All of this is even including his horrid stretch, between when he got COVID-19 and the All-Star break, in which he averaged 24 points a game on 52% true shooting, well below league average.

In the games prior to COVID, and now post-All-Star break, he has averaged an insane 28.3 points a night on 48% shooting from the field, and 42% shooting from deep.

Now, to be quite honest, 28 a night isn’t going to cut it moving forward. As of right now, we are destined for a play-in spot, even something the Jaylen-less Cs should be able to come out on top of.

However, as the seventh seed, the opponent is looking like either one of the Milwaukee Bucks or Brooklyn Nets should they advance. If we want to even try to make the series competitive, we will need LeBron-level dominance from Tatum.

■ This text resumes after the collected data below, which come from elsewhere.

(** X20. Given a [Map] whose fitters all accept the ellipsis,
    [generateFromStrings] ends with one abbreviation for each key, in
    order, each standing for its key and fitting by the fitter of that
    key; nothing is written to the console. *)
Theorem generateFromStrings_fits_every_key
    (stringsToFitter : list (string * (string → bool))) :
  NoDup (map fst stringsToFitter) →
  (∀ kf, kf ∈ stringsToFitter → kf.2 ELLIPSIS = true) →
  ∃ abbrevs,
    generateFromStrings reverseString stringsToFitter
    = Completed (abbrevs, []) ∧
    map getOriginalString abbrevs = map fst stringsToFitter ∧
    Forall2 (λ a kf, kf.2 (getEllipsesString a) = true)
      abbrevs stringsToFitter.
Proof.
  intros Hnd Hfit. unfold generateFromStrings.
  destruct (abbrevStrings_keys (map fst stringsToFitter))
    as (made & -> & Hkeys).
  cbn [mbind completion_bind fst snd].
  destruct (truncate_each_fits stringsToFitter made stringsToFitter)
    as (abbrevs & -> & Ht & Hf).
  - apply Forall2_same_length_lookup_2.
    + by rewrite <- (length_map getOriginalString), Hkeys, length_map.
    + intros i a kf Ha Hkf.
      assert (getOriginalString a = kf.1) as ->.
      { apply (f_equal (λ l, l !! i)) in Hkeys.
        rewrite !list_lookup_fmap, Ha, Hkf in Hkeys. cbn in Hkeys.
        by injection Hkeys. }
      apply list_elem_of_lookup_2 in Hkf.
      split; [by apply Map_get_entry|by apply Hfit].
  - cbn. exists abbrevs. split; [done|]. split; [congruence|done].
Qed.

(** X21. [generateFromStrings] never calls a fitter that is not there: every
    abbreviation stands for a key of the [Map], so the look-up in line 105
    finds a fitter and no [TypeError] is raised. *)
Theorem generateFromStrings_finds_every_fitter
    (stringsToFitter : list (string * (string → bool))) message :
  generateFromStrings reverseString stringsToFitter ≠ TypeError message.
Proof.
  unfold generateFromStrings.
  destruct (abbrevStrings_keys (map fst stringsToFitter))
    as (made & -> & Hkeys).
  cbn [mbind completion_bind fst snd].
  pose proof (truncate_each_finds stringsToFitter made message) as H.
  destruct (truncate_each stringsToFitter made) as [r|m|]; [done| |done].
  intros [= ->]. apply H; [|done].
  apply Forall_forall. intros a Ha. rewrite <- Hkeys.
  apply list_elem_of_fmap. by exists a.
Qed.

End WithReverse.

End AbbreviationFacts.

Lemma Abbreviation_stands_for_its_text_witness :
  (Abbreviation.Abbreviation "" "" "beta").2 = [] ∧
  Abbreviation.getOriginalString (Abbreviation.Abbreviation "" "" "beta").1
  = "beta".
Proof.
  destruct (Abbreviation_stands_for_its_text "" "" "beta")
    as (Ht & _ & _ & Hl).
  split; [apply Hl; by left|exact Ht].
Defined.

Lemma getEllipsesString_shortens_witness :
  String.length
    (Abbreviation.getEllipsesString
       {| Abbreviation.prefix := "proc-"; Abbreviation.root := "alpha";
          Abbreviation.suffix := "" |})
  ≤ 10.
Proof.
  destruct (getEllipsesString_shortens
              {| Abbreviation.prefix := "proc-"; Abbreviation.root := "alpha";
                 Abbreviation.suffix := "" |}) as (_ & _ & H).
  destruct H as (Hlen & _); [done|exact Hlen].
Defined.

Lemma truncate_ends_with_a_fit_witness :
  ∃ abbrev',
    Abbreviation.truncate
      {| Abbreviation.prefix := "proc-"; Abbreviation.root := "alpha";
         Abbreviation.suffix := "" |} (Some (Examples.fits 6))
    = Abbreviation.Completed (abbrev', []) ∧
    Examples.fits 6 (Abbreviation.getEllipsesString abbrev') = true ∧
    Abbreviation.getOriginalString abbrev' = "proc-alpha".
Proof.
  apply (truncate_ends_with_a_fit
           {| Abbreviation.prefix := "proc-"; Abbreviation.root := "alpha";
              Abbreviation.suffix := "" |} (Examples.fits 6)).
  reflexivity.
Defined.

Lemma truncate_never_reports_too_small_witness :
  Abbreviation.truncate
    {| Abbreviation.prefix := ""; Abbreviation.root := "alpha";
       Abbreviation.suffix := "" |} (Some (Examples.fits 1))
  = Abbreviation.Unfinished ∧
  ∀ fuel,
    Abbreviation.truncate_loop (Examples.fits 1) false false fuel
      {| Abbreviation.prefix := ""; Abbreviation.root := "alpha";
         Abbreviation.suffix := "" |} false
    = Abbreviation.Unfinished.
Proof.
  split; [reflexivity|].
  destruct (truncate_never_reports_too_small
              {| Abbreviation.prefix := ""; Abbreviation.root := "alpha";
                 Abbreviation.suffix := "" |} (Examples.fits 1)) as [_ H].
  destruct H as [_ H]; [reflexivity|exact H].
Defined.

Lemma truncate_cuts_on_the_side_of_the_affix_witness :
  Abbreviation.truncate
    {| Abbreviation.prefix := "proc-"; Abbreviation.root := "alpha";
       Abbreviation.suffix := "" |} (Some (Examples.fits 6))
  = Abbreviation.Completed
      ({| Abbreviation.prefix := "proc-a"; Abbreviation.root := "lpha";
          Abbreviation.suffix := "" |}, []) ∧
  Abbreviation.suffix
    {| Abbreviation.prefix := "proc-a"; Abbreviation.root := "lpha";
       Abbreviation.suffix := "" |} = "".
Proof.
  split; [reflexivity|].
  destruct (truncate_cuts_on_the_side_of_the_affix
              {| Abbreviation.prefix := "proc-"; Abbreviation.root := "alpha";
                 Abbreviation.suffix := "" |} (Examples.fits 6)
              {| Abbreviation.prefix := "proc-a"; Abbreviation.root := "lpha";
                 Abbreviation.suffix := "" |} [] eq_refl) as (H & _).
  apply H; done.
Defined.

Lemma generateFromStrings_fits_every_key_witness :
  ∃ abbrevs,
    Abbreviation.generateFromStrings Examples.reverseString
      Examples.three_fitters
    = Abbreviation.Completed (abbrevs, []) ∧
    map Abbreviation.getOriginalString abbrevs
    = ["proc-alpha"; "proc-beta"; "proc-gamma"] ∧
    Forall2 (λ a kf, kf.2 (Abbreviation.getEllipsesString a) = true)
      abbrevs Examples.three_fitters.
Proof.
  apply (generateFromStrings_fits_every_key Examples.reverseString
           Examples.three_fitters).
  - unfold Examples.three_fitters. cbn [map fst].
    repeat (apply NoDup_cons; split;
            [intros H; repeat (apply elem_of_cons in H as [H|H]);
             try discriminate H; by apply elem_of_nil in H|]).
    apply NoDup_nil_2.
  - intros kf H. unfold Examples.three_fitters in H.
    repeat (apply elem_of_cons in H as [->|H]); try reflexivity.
    by apply elem_of_nil in H.
Defined.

We will see the true mindset of Tatum — does he believe the season is a wash?

Or is he going to give it his all, demand the ball each play, and will this team to as many wins as possible.

While we need Tatum to play at this MVP status, we are going to need contributions from others.

Kemba Walker will need to revert to All-Star form, Marcus Smart needs to learn his role, Evan Fournier needs to continue this hot streak, and the bench needs to really shape up.

Payton Pritchard has been solid all year, and we will likely be seeing plenty of minutes from him, but Aaron Nesmith is who I want to see the most out of.

Nesmith has averaged 12 points and five rebounds on an absurd 79% true shooting — 22% above league average — over these past six games in just 22 minutes a night.

He has been giving Marcus Smart-esque hustle but is also hitting shots in key moments. He has been the perfect blend of that rookie fighting for minutes with his mentality, while also giving solid contributions on the stat-sheet.

The Boston Celtics are going to need effort from a lot of people, starting from all the way at the top to all the way down to the bottom if they want to make any noise.

While it is unlikely that we do make any, we can all hope.